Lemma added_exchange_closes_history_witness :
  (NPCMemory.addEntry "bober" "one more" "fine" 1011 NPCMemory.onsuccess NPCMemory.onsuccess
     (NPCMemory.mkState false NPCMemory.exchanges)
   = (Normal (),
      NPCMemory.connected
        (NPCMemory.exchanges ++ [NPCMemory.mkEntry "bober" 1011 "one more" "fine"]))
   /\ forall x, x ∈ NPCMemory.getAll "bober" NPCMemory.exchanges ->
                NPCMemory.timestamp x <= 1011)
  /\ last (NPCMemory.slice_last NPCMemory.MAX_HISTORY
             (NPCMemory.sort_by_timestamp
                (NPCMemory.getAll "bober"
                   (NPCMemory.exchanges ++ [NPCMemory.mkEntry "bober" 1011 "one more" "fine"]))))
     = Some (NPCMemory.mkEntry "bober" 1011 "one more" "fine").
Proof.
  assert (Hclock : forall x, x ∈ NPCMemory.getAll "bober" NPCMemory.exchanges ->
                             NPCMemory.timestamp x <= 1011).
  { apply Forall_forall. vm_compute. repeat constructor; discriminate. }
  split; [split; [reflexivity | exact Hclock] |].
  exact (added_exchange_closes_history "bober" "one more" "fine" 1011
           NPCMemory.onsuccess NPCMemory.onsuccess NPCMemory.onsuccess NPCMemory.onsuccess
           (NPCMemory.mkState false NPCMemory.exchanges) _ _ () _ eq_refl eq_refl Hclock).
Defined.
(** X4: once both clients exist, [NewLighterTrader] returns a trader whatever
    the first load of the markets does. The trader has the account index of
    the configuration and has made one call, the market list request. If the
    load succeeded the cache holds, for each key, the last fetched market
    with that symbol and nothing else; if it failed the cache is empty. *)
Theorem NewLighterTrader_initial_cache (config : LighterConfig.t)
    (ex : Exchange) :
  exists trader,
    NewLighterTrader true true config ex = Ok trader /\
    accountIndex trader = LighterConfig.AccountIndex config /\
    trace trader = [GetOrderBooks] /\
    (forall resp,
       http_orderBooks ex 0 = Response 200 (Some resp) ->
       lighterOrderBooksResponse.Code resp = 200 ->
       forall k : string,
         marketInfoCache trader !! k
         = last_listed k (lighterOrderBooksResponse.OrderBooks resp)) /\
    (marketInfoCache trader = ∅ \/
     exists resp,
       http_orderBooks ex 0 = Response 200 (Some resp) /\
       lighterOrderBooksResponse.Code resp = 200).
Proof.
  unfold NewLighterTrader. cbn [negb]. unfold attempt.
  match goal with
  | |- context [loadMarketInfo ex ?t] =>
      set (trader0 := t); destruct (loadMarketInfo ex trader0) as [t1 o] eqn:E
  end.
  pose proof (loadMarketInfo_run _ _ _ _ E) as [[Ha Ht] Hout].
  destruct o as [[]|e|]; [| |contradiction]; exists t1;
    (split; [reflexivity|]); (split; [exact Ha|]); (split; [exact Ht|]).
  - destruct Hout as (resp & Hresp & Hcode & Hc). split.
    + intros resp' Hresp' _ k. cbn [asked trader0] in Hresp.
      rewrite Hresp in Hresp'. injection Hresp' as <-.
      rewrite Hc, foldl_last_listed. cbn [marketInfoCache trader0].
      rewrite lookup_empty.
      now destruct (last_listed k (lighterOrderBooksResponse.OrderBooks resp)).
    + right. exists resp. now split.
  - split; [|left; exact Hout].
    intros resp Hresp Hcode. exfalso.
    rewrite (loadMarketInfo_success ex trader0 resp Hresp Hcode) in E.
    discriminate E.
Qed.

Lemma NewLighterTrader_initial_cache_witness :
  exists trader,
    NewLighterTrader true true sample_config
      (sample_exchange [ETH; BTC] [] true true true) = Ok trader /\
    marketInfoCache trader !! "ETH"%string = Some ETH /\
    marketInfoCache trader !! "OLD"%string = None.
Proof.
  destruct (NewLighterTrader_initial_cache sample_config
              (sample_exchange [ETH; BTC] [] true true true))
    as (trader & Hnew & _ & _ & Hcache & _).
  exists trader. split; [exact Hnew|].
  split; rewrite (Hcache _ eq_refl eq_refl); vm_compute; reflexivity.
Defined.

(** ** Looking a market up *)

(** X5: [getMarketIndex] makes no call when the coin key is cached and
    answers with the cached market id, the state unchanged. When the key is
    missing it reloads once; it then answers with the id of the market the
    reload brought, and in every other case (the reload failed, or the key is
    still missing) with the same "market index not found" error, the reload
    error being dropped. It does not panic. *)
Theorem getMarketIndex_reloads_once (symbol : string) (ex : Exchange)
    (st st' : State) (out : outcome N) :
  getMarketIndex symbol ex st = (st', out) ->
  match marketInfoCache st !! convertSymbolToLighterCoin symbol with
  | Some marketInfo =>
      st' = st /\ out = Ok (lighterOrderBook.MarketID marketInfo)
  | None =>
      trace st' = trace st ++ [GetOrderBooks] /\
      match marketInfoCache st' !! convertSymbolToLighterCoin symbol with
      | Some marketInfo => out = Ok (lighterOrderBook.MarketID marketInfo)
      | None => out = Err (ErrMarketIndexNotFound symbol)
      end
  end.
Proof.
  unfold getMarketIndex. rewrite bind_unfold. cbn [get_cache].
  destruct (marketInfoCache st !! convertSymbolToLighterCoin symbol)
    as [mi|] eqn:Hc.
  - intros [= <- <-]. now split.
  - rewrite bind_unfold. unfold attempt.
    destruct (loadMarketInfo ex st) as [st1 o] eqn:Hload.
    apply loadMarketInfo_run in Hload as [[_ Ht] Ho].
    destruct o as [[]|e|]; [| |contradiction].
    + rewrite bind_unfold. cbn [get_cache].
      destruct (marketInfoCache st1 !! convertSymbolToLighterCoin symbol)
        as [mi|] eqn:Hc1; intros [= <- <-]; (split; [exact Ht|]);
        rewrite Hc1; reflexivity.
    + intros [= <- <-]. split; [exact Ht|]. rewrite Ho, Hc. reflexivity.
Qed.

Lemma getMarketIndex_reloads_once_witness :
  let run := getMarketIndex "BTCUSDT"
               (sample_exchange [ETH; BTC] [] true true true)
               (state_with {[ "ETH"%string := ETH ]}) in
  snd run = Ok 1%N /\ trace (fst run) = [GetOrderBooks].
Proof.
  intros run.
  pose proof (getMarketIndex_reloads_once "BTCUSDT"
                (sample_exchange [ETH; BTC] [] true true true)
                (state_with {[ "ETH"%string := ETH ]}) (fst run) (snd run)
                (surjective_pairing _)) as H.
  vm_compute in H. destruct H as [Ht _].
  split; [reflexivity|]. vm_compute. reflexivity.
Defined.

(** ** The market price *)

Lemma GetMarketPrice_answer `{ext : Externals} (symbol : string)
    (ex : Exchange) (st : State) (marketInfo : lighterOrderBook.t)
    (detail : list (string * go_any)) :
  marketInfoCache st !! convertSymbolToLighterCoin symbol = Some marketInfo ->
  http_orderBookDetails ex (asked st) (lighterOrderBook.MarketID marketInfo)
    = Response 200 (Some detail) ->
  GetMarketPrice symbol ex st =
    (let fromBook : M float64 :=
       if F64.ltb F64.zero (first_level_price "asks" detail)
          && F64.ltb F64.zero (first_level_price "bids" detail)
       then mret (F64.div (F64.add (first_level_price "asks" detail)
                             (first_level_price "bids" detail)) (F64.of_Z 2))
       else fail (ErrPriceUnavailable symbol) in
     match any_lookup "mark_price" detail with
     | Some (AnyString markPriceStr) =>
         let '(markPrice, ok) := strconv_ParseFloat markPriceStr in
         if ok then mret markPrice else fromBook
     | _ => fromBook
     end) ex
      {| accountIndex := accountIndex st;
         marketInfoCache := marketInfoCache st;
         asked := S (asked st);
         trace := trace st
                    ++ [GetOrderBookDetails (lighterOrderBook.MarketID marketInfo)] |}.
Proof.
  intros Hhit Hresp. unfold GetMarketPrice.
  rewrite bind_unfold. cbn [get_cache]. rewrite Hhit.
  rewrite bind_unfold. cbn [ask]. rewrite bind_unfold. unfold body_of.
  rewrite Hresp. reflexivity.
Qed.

····················

* Work required:
Search the data above and return each line in which "getAll" occurs.

* Answer section:
   /\ forall x, x ∈ NPCMemory.getAll "bober" NPCMemory.exchanges ->
                (NPCMemory.getAll "bober"
  assert (Hclock : forall x, x ∈ NPCMemory.getAll "bober" NPCMemory.exchanges ->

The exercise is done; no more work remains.